2.2 Insulin Occupancy

Canine Fat-Based Metabolism

This page is structured as definition, control variables, causal chain, observable outputs, and boundary, and serves as a canonical definition node in Canine FBM.

Definition
Insulin Occupancy Definition

Insulin Occupancy is a structural node in Canine FBM, not a feeding label.

Insulin occupancy describes hormonal occupation intensity in long-term canine energy allocation.

Control Variables
Control Variables

Exogenous carbohydrate dependency is an upstream occupancy driver.

Meal rhythm determines occupancy volatility density.

Activity load and total energy define occupancy-interpretation boundaries.

Causal Chain
Causal Chain

As input architecture and load conditions change, Insulin Occupancy shifts long-term scheduling pathways.

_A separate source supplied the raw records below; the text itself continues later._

(* ===== verification/Schema.v ===== *)
(** The [threads_archive] database state (schema.sql) as the service's queries
    read and write it: one finite map per table, keyed by its primary key, with
    the columns the queries name. Text columns keep their wire text. Unique
    keys, CHECKs and foreign keys are part of the insert operations, so a
    statement PostgreSQL refuses is an error here too. *)
From S2P Require Import Prelude.

Module Schema.
Local Open Scope string_scope.

(** A 128-bit UUID; PostgreSQL and Rust compare UUIDs as unsigned integers. *)
Abbreviation Uuid := N.

(** [timestamptz]: microseconds since the epoch. *)
Abbreviation Time := Z.

Definition seconds (n : Z) : Z := (n * 1000000)%Z.

(** * Stored JSON: the members of an outbox envelope the service reads or writes *)

(** Why a source is unavailable, the vocabulary of the operation reports. *)
Inductive SourceUnavailability := SU_Deleted | SU_Inaccessible | SU_Transient.

#[global] Instance SourceUnavailability_eq_dec : EqDecision SourceUnavailability.
Proof. solve_decision. Defined.

(** The reports the service queues: [queued_report], [unavailable_report] and
    [preserved_report] of the contract crate, by what they are built from. *)
Inductive OperationReported :=
| QueuedReport (operation : Uuid)
| UnavailableReport (operation : Uuid) (reason : SourceUnavailability)
| PreservedReport (operation : Uuid) (source : Uuid).

(** The published snapshot of one source (the fields that vary). *)
Record Snapshot := mk_snapshot {
  sn_social_source_id : Uuid;
  sn_external_post_id : string;
  sn_permalink : string;
  sn_owner : Uuid;
  sn_published_at : option Time;
  sn_captured_at : Time;
  sn_text : option string;
  sn_relations : list (string * string);
  sn_content_digest : string;
  sn_raw_digest : string;
  sn_raw_media_type : string;
  sn_raw_length : Z;
  sn_acquisition : string;
  sn_saved_authority : string;
  sn_upstream_availability : string;
}.

Inductive Body :=
| ReportBody (report : OperationReported)
| CapturedBody (source : Snapshot)
| UpdatedBody (source : Snapshot)
| RemovedBody (social_source_id owner : Uuid).

(** An event envelope as stored in [outbox_events.payload]. *)
Record Payload := mk_payload {
  pl_event_id : Uuid;
  pl_event_type : string;
  pl_aggregate_id : string;
  pl_correlation_id : string;
  pl_tenant_id : string;
  pl_body : Body;
}.

(** [CompletenessReport] of data_export.rs, stored in [export_runs]. *)
Record CompletenessReport := mk_completeness_report {
  export_identities : nat;
  matched_captures : nat;
  export_only : nat;
  capture_only : nat;
  non_comparable_captures : nat;
}.

(** * Tables *)

Record capture_row := mk_capture_row {
  c_user_ref : Uuid;
  c_post_id : option Uuid;
  c_idempotency_key : string;
  c_canonical_url : string;
  c_original_url : string;
  c_acquisition_method : string;
  c_saved_authority : string;
  c_client_source : string;
  c_status : string;
  c_note : option string;
  c_captured_at : Time;
  c_next_resolution_at : option Time;
  c_operation_id : option Uuid;
  c_command_id : option Uuid;
  c_resolution_attempts : Z;
  c_operation_reported_at : option Time;
}.

Record resolution_row := mk_resolution_row {
  r_capture_id : Uuid;
  r_outcome : string;
  r_resolver_version : option string;
  r_raw_object_id : option Uuid;
  r_observed_at : Time;
}.

Record post_row := mk_post_row {
  p_account_id : option Uuid;
  p_provider_post_id : option string;
  p_permalink : string;
  p_post_kind : string;
  p_text_content : option string;
  p_published_at : option Time;
  p_acquisition_method : string;
  p_saved_authority : string;
  p_upstream_status : string;
  p_updated_at : Time;
}.

Record revision_row := mk_revision_row {
  rev_post_id : Uuid;
  rev_raw_object_id : Uuid;
  rev_parser_version : string;
  rev_observed_at : Time;
}.

Record relation_row := mk_relation_row {
  rel_referencing_post_id : Uuid;
  rel_target_post_id : option Uuid;
  rel_target_provider_post_id : string;
  rel_target_permalink : option string;
  rel_relation_kind : string;
}.

Record raw_object_row := mk_raw_object_row {
  raw_object_kind : string;
  raw_blob_ref : string;
  raw_content_hash : string;
  raw_byte_size : Z;
  raw_media_type : string;
  raw_observed_at : Time;
}.

Record media_row := mk_media_row {
  m_post_id : Uuid;
  m_blob_ref : option string;
  m_content_hash : option string;
}.

Record source_row := mk_source_row {
  ss_user_ref : Uuid;
  ss_post_id : Uuid;
  ss_first_capture_id : option Uuid;
}.

Record source_revision_row := mk_source_revision_row {
  ssr_social_source_id : Uuid;
  ssr_content_digest : string;
  ssr_observed_at : Time;
}.

Record analysis_link_row := mk_analysis_link_row {
  al_user_ref : Uuid;
  al_social_source_id : Uuid;
  al_content_digest : string;
}.

Record tombstone_row := mk_tombstone_row {
  t_post_id : option Uuid;
  t_capture_id : option Uuid;
  t_availability : string;
  t_reason_code : option string;
  t_observed_at : Time;
}.

Record outbox_row := mk_outbox_row {
  o_event_type : string;
  o_aggregate_type : string;
  o_aggregate_id : Uuid;
  o_payload : Payload;
  o_correlation_id : option Uuid;
  o_causation_id : option Uuid;
  o_occurred_at : Time;
  o_published_at : option Time;
  o_attempt_count : Z;
  o_next_attempt_at : option Time;
  o_last_error : option string;
  o_acknowledged_at : option Time;
  o_ack_outcome : option string;
  o_resend_count : Z;
  o_next_resend_at : option Time;
}.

When variables converge, Canine FBM is more likely to keep higher fatty-acid contribution, controlled protein energy pressure, and stable body condition.

Observable Outputs
Observable Outputs

With lower occupancy, fatty-acid contribution is easier to maintain.

Repeated occupancy rise more often aligns with output volatility.

Boundary
Boundary

Occupancy is structural nutrition language, not a diagnostic conclusion.

Single lab points do not replace long-term occupancy trend analysis.